From Vol. 2, Issue 12, December 2020
Waking Up To Impermanence
“There is no actual tomorrow.”
“There is no actual tomorrow.” My daughter said this to me as we talked about the way people experience time. It’s true: We’re always living in the right now, today. And we always seem to imagine that tomorrow will be just the same as today.
In this way, the impermanence of our lives never really sinks in as we live day to day, minute to minute. In my experience, though I worry about the future, I never stray too far from thinking that my current life is “the way it is”—and especially that my current problems are forever-problems.
That’s the permanent now.
Things seem as if they will never change. Maybe it’s a coping mechanism our brains developed to handle the consciousness of time and the largeness of the universe—we can’t really grasp it until we stop and contemplate what it means.

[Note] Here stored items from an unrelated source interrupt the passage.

(** A step that moves neither thread [u] nor [theta] keeps what is
    known about [u]. *)
Lemma reader_inv_frame (theta0 : float3) (us l : list update)
    (st st' : state) (u : tid) :
  pcs st' u = pcs st u ->
  theta_of st' = theta_of st ->
  step st st' ->
  reader_inv theta0 us st u -> reader_inv theta0 (us ++ l) st' u.
Proof.
  intros Hpc Hth Hstep. unfold reader_inv. rewrite Hpc, Hth.
  destruct (pcs st u); trivial; intuition eauto using snapshot_step.
Qed.

(** A step leaves the value a thread has already returned with. *)
Lemma reader_inv_at_rest (theta0 : float3) (us l : list update)
    (st st' : state) (u : tid) :
  pcs st' u = pcs st u ->
  in_cs (pcs st u) = false ->
  step st st' ->
  reader_inv theta0 us st u -> reader_inv theta0 (us ++ l) st' u.
Proof.
  intros Hpc Hcs Hstep. unfold reader_inv. rewrite Hpc.
  destruct (pcs st u); trivial; try discriminate Hcs.
  intros H. exact (snapshot_step _ _ _ _ _ _ _ H Hstep).
Qed.

Lemma reader_inv_step (theta0 : float3) (us : list update) (st st' : state)
    (ev : event) :
  run_to theta0 us st ->
  (forall t : tid, reader_inv theta0 us st t) ->
  do_event ev st = Some st' ->
  forall t : tid, reader_inv theta0 (us ++ commit ev st) st' t.
Proof.
  intros Hrun Hinv Hdo u.
  pose proof (reachable_mutex_inv _ _ (run_to_reachable _ _ _ Hrun)) as Hmut.
  assert (Hstep : step st st') by now exists ev.
  pose proof Hdo as Hev.
  destruct ev as [t c junk | t]; simpl in Hev.
  - (* a call *)
    destruct (at_rest (pcs st t)) eqn:Hrest; [| discriminate].
    injection Hev as <-.
    destruct (Nat.eq_dec u t) as [-> | Hne].
    + unfold reader_inv. simpl pcs. rewrite set_pc_same. now destruct c.
    + apply reader_inv_frame with st; trivial.
      simpl. now apply set_pc_other.
  - (* a step of thread t *)
    destruct (thread_step t (pcs st t) (mem st)) as [[p s] |] eqn:Hs;
      [| discriminate].
    injection Hev as <-.
    destruct (Nat.eq_dec u t) as [-> | Hne].
    + (* the thread that moved *)
      specialize (Hinv t). unfold reader_inv in *. simpl pcs.
      rewrite set_pc_same. unfold theta_of in *. simpl mem.
      generalize (commit (StepEv t) st). intros l.
      destruct (pcs st t) eqn:Hpc; simpl in Hs; try discriminate Hs;
        try (unfold lock in Hs;
             destruct (theta_mtx (mem st)) eqn:Hm; [discriminate Hs |]);
        injection Hs as <- <-; simpl; try exact I;
        try (destruct (first (obj (mem st))); exact I).
      * (* T_lock: the snapshot is taken here *)
        exists us, l, st. repeat split; trivial. now apply steps_one.
      * split; [| reflexivity].
        exact (snapshot_step _ _ _ _ _ _ _ Hinv Hstep).
      * destruct Hinv as [Hsn Hx]. repeat split; trivial.
        exact (snapshot_step _ _ _ _ _ _ _ Hsn Hstep).
      * destruct Hinv as (Hsn & -> & ->).
        assert (Heq : mk_float3 (f3_x (theta (obj (mem st))))
                        (f3_y (theta (obj (mem st))))
                        (f3_z (theta (obj (mem st)))) =
                      theta (obj (mem st)))
          by now destruct (theta (obj (mem st))).
        rewrite Heq in Hstep |- *. split; [| reflexivity].
        exact (snapshot_step _ _ _ _ _ _ _ Hsn Hstep).
      * destruct Hinv as [Hsn _].
        exact (snapshot_step _ _ _ _ _ _ _ Hsn Hstep).
    + (* another thread *)
      assert (Hpc : pcs {| pcs := set_pc t p (pcs st); mem := s |} u =
                    pcs st u) by (simpl; now apply set_pc_other).
      destruct (in_cs (pcs st u)) eqn:Hcs.
      * apply reader_inv_frame with st; trivial.
        unfold theta_of. simpl.
        apply (thread_step_outside _ _ _ _ _ Hs).
        destruct (in_cs (pcs st t)) eqn:Hct; [| reflexivity].
        apply Hmut in Hcs. apply Hmut in Hct. congruence.
      * now apply reader_inv_at_rest with st.
Qed.
(* ===== verification/Json.v ===== *)
(** * Python's [json] module

    [dumps] is [json.dumps(v, ensure_ascii=False, separators=(",", ":"))] and
    [dumps_sorted] the same call with [sort_keys=True]; [loads] is
    [json.loads], with the [object_pairs_hook] as a parameter.  The parser
    recurses on fuel; [loads] gives it more than any input can use.

    A [float] literal keeps its text ([JFloat]): the models only need to know
    that a value is a number that is not an [int]. *)

From Stdlib Require Import Sorted ZArith NArith Permutation.
From stdpp Require Import sorting.
From Stdlib Require Decimal DecimalZ.
From S2P Require Import Prelude PyText.

#[local] Open Scope N_scope.

Inductive json : Type :=
  | JNull
  | JBool (b : bool)
  | JInt (z : Z)
  | JFloat (literal : pystr)
  | JStr (s : pystr)
  | JArr (l : list json)
  | JObj (kvs : list (pystr * json)).

(** Induction with a hypothesis for every element of an array or object. *)
Section JsonInd.
Context (P : json → Prop).
Context (Hnull : P JNull) (Hbool : ∀ b, P (JBool b)) (Hint : ∀ z, P (JInt z))
  (Hfloat : ∀ t, P (JFloat t)) (Hstr : ∀ s, P (JStr s))
  (Harr : ∀ l, Forall P l → P (JArr l))
  (Hobj : ∀ kvs, Forall (λ kv, P kv.2) kvs → P (JObj kvs)).

Fixpoint json_nested_ind (j : json) : P j :=
  match j with
  | JNull => Hnull
  | JBool b => Hbool b
  | JInt z => Hint z
  | JFloat t => Hfloat t
  | JStr s => Hstr s
  | JArr l => Harr l
      ((fix go l : Forall P l :=
          match l with
          | [] => Forall_nil_2 _
          | x :: l => Forall_cons_2 _ _ _ (json_nested_ind x) (go l)
          end) l)
  | JObj kvs => Hobj kvs
      ((fix go kvs : Forall (λ kv, P kv.2) kvs :=
          match kvs with
          | [] => Forall_nil_2 _
          | kv :: kvs => Forall_cons_2 _ _ _ (json_nested_ind kv.2) (go kvs)
          end) kvs)
  end.
End JsonInd.

(** [d.get(k)] on a decoded object. *)
Fixpoint assoc {V : Type} (k : pystr) (kvs : list (pystr * V)) : option V :=
  match kvs with
  | [] => None
  | (k', v) :: kvs => if decide (k = k') then Some v else assoc k kvs
  end.

Definition json_get (k : pystr) (j : json) : option json :=
  match j with JObj kvs => assoc k kvs | _ => None end.

(** ** Printing *)

Definition hex_digit (n : N) : N := if n <? 10 then 48 + n else 87 + n.

(** The escapes of [ensure_ascii=False]. *)
Definition escape (c : N) : pystr :=
  if c =? 34 then [92; 34]
  else if c =? 92 then [92; 92]
  else if c =? 10 then [92; 110]
  else if c =? 13 then [92; 114]
  else if c =? 9 then [92; 116]
  else if c =? 12 then [92; 102]
  else if c =? 8 then [92; 98]
  else if c <? 32 then [92; 117; 48; 48; hex_digit (c / 16); hex_digit (c mod 16)]
  else [c].

Definition dump_str (s : pystr) : pystr := 34 :: flat_map escape s ++ [34].

(** [sep.join(parts)] *)
Fixpoint join (sep : pystr) (parts : list pystr) : pystr :=
  match parts with
  | [] => []
  | [p] => p
  | p :: parts => p ++ sep ++ join sep parts
  end.

Fixpoint dumps (j : json) : pystr :=
  match j with
  | JNull => lit "null"
  | JBool true => lit "true"
  | JBool false => lit "false"
  | JInt z => str_of_Z z
  | JFloat t => t
  | JStr s => dump_str s
  | JArr l => 91 :: join [44%N] (map dumps l) ++ [93]
  | JObj kvs =>
      123 :: join [44%N] (map (λ '(k, v), dump_str k ++ 58 :: dumps v) kvs) ++ [125]
  end.

(** The same with [ensure_ascii=True], the default: every character outside
    the printable ASCII range is a [\u] escape, an astral one a surrogate pair. *)
Definition u_escape (c : N) : pystr :=
  [92; 117; hex_digit (c / 4096); hex_digit (c / 256 mod 16); hex_digit (c / 16 mod 16);
   hex_digit (c mod 16)].

Definition escape_ascii (c : N) : pystr :=
  if c <? 127 then escape c
  else if c <? 65536 then u_escape c
  else let v := c - 65536 in u_escape (55296 + v / 1024) ++ u_escape (56320 + v mod 1024).

Definition dump_str_ascii (s : pystr) : pystr := 34 :: flat_map escape_ascii s ++ [34].

Fixpoint dumps_ascii (j : json) : pystr :=
  match j with
  | JStr s => dump_str_ascii s
  | JArr l => 91 :: join [44%N] (map dumps_ascii l) ++ [93]
  | JObj kvs =>
      123 :: join [44%N] (map (λ '(k, v), dump_str_ascii k ++ 58 :: dumps_ascii v) kvs) ++ [125]
  | _ => dumps j
  end.

(** ** [sort_keys] *)

Fixpoint insert_key {V : Type} (kv : pystr * V) (kvs : list (pystr * V)) :=
  match kvs with
  | [] => [kv]
  | kv' :: kvs' => if str_ltb kv.1 kv'.1 then kv :: kvs else kv' :: insert_key kv kvs'
  end.

Definition sort_items {V : Type} (kvs : list (pystr * V)) : list (pystr * V) :=
  foldr insert_key [] kvs.

Fixpoint json_sort (j : json) : json :=
  match j with
  | JArr l => JArr (map json_sort l)
  | JObj kvs => JObj (sort_items (map (λ '(k, v), (k, json_sort v)) kvs))
  | _ => j
  end.

Definition dumps_sorted (j : json) : pystr := dumps (json_sort j).

(** ** Parsing *)

Definition is_ws (c : N) : bool := (c =? 32) || (c =? 9) || (c =? 10) || (c =? 13).

Fixpoint skip_ws (s : pystr) : pystr :=
  match s with
  | c :: r => if is_ws c then skip_ws r else s
  | [] => []
  end.

Definition hex_value (c : N) : option N :=
  if between 48 57 c then Some (c - 48)
  else if between 97 102 c then Some (c - 87)
  else if between 65 70 c then Some (c - 55)
  else None.

Definition hex4 (a b c d : N) : option N :=
  a ← hex_value a; b ← hex_value b; c ← hex_value c; d ← hex_value d;
  Some (a * 4096 + b * 256 + c * 16 + d).

Definition cons_fst {B : Type} (c : N) (p : option (pystr * B)) : option (pystr * B) :=
  (λ '(s, r), (c :: s, r)) <$> p.

(** The one-character escapes. *)
Definition unescape (c : N) : option N :=
  if c =? 34 then Some 34 else if c =? 92 then Some 92 else if c =? 47 then Some 47
  else if c =? 98 then Some 8 else if c =? 102 then Some 12
  else if c =? 110 then Some 10 else if c =? 114 then Some 13
  else if c =? 116 then Some 9 else None.

Definition is_high (c : N) : bool := between 55296 56319 c.
Definition is_low (c : N) : bool := between 56320 57343 c.

(** The text after an opening quote: the string's value and what follows its
    closing quote.  A surrogate pair written as two escapes is one character,
    an unpaired one stays as it is. *)
Fixpoint p_str (s : pystr) : option (pystr * pystr) :=
  match s with
  | [] => None
  | c :: r =>
      if c =? 34 then Some ([], r)
      else if c =? 92 then
        match r with
        | [] => None
        | e :: r1 =>
            if e =? 117 then
              match r1 with
              | h1 :: h2 :: h3 :: h4 :: r2 =>
                  u ← hex4 h1 h2 h3 h4;
                  match r2 with
                  | b :: f :: g1 :: g2 :: g3 :: g4 :: r3 =>
                      if is_high u && (b =? 92) && (f =? 117) then
                        w ← hex4 g1 g2 g3 g4;
                        if is_low w
                        then cons_fst (65536 + (u - 55296) * 1024 + (w - 56320)) (p_str r3)
                        else cons_fst u (p_str r2)
                      else cons_fst u (p_str r2)
                  | _ => cons_fst u (p_str r2)
                  end
              | _ => None
              end
            else u ← unescape e; cons_fst u (p_str r1)
        end
      else if c <? 32 then None
      else cons_fst c (p_str r)
  end.
(** [_encode_export_token] *)
Definition encode_export_token (phase after scope : pystr) (key : pybytes) : K pystr :=
  encode_cursor (Cursor (lit "export") phase after scope) key.

(** [_decode_export_token]: the phase and the id to continue after. *)
Definition decode_export_token (token : option pystr) (scope : pystr) (key : pybytes)
  : K (pystr * pystr) :=
  match token with
  | None | Some [] => Ok (lit "nodes", [])
  | Some token =>
      c ← decode_cursor token key;
      _ ← require (bool_decide (c_stream c = lit "export")
                   && (bool_decide (c_phase c = lit "nodes") || bool_decide (c_phase c = lit "edges"))
                   && bool_decide (c_scope c = scope)
                   && negb (bool_decide (c_phase c = lit "nodes") && bool_decide (c_after c = [])))
            INVALID_INPUT;
      Ok (c_phase c, c_after c)
  end.

(** [_cursor_scope] *)
Definition cursor_scope (stream tenant namespace : pystr) (filters : list (pystr * json))
  : K pystr :=
  payload ← kg_utf8 (dumps_sorted (JObj
    [(lit "stream", JStr stream); (lit "tenant_id", JStr tenant);
     (lit "namespace", JStr namespace); (lit "filters", JObj filters)]));
  Ok (sha256_hex payload).

(** ** Tokens are canonical *)

Lemma kg_utf8_ok s b : kg_utf8 s = Ok b ↔ utf8_encode s = Some b.
Proof. unfold kg_utf8. destruct (utf8_encode s); naive_solver. Qed.

Lemma of_option_ok {A} (o : option A) a : of_option o = Ok a ↔ o = Some a.
Proof. unfold of_option. destruct o; naive_solver. Qed.

Lemma cursor_fields_ok c : json_ok (JObj (cursor_fields c)) = true.
Proof. cbn [json_ok cursor_fields fmap list_fmap fst]. by rewrite bool_decide_true
  by by apply (bool_decide_unpack (NoDup cursor_keys)). Qed.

Things remain the same - until they don’t
It reminds me of a scientific hypothesis I learned about in college, “punctuated equilibrium.” Stephen Jay Gould and Niles Eldredge developed this theory of evolution as it stretched over broad swaths of time. In general, he explained, many things stay roughly the same—until they don’t. That’s when the “punctuation” happens (a natural disaster, for example) that causes enormous flux and rapid evolution of species.
We are shocked by change
There are two sides to this stasis that we believe we’re living in. First, we are shocked when things actually do change. Second, we have trouble understanding whether things won’t stay the same, whether they are good now, or terrible.
A wake-up call
The bird’s eye view of Stoic philosophy seeks to shake us from this sense of self-satisfaction and to acknowledge that not only do things around us change over time—so do we. We remind ourselves: “This too shall pass.” (This phrase was first found in ancient Persia, and it has appeared in many cultures, including in the Latin “sic transit gloria mundi” and “omnia mutantur.” Impermanence has been explored in many wisdom traditions.)
Many Stoic writers shared this wake-up call. I invite you to consider these quotes from Marcus Aurelius. He felt particularly keenly the gap between our permanent now—and the mindful attention we should bring to our everyday lives—and the impermanence of all things in the long run:
Everything in flux. And you too will alter in the whirl and perish, and the world as well. - Marcus Aurelius, Meditations 9:19
Look at everything that exists, and observe that it is already in dissolution and change, and as it were putrefaction or dispersion... 10.18
On fame. Look at their minds, the nature of their thought and what they seek or avoid. And see how, just as drifting sands constantly overlay the previous sand, so in our lives what we once did is very quickly covered over by subsequent layers. - 7:34
Everything’s destiny is to change, to be transformed, to perish. So that new things can be born. 12:21
No tomorrow, only constant flux
There is no “tomorrow,”—but there is constant flux. That means that, as humans, the “now” is what we must cherish while also keeping in the back of our minds that it will always change.
In other words, we have to hold in our thoughts the knowledge that what we have at this moment we will no longer have in the future; and what we are today, we will no longer be.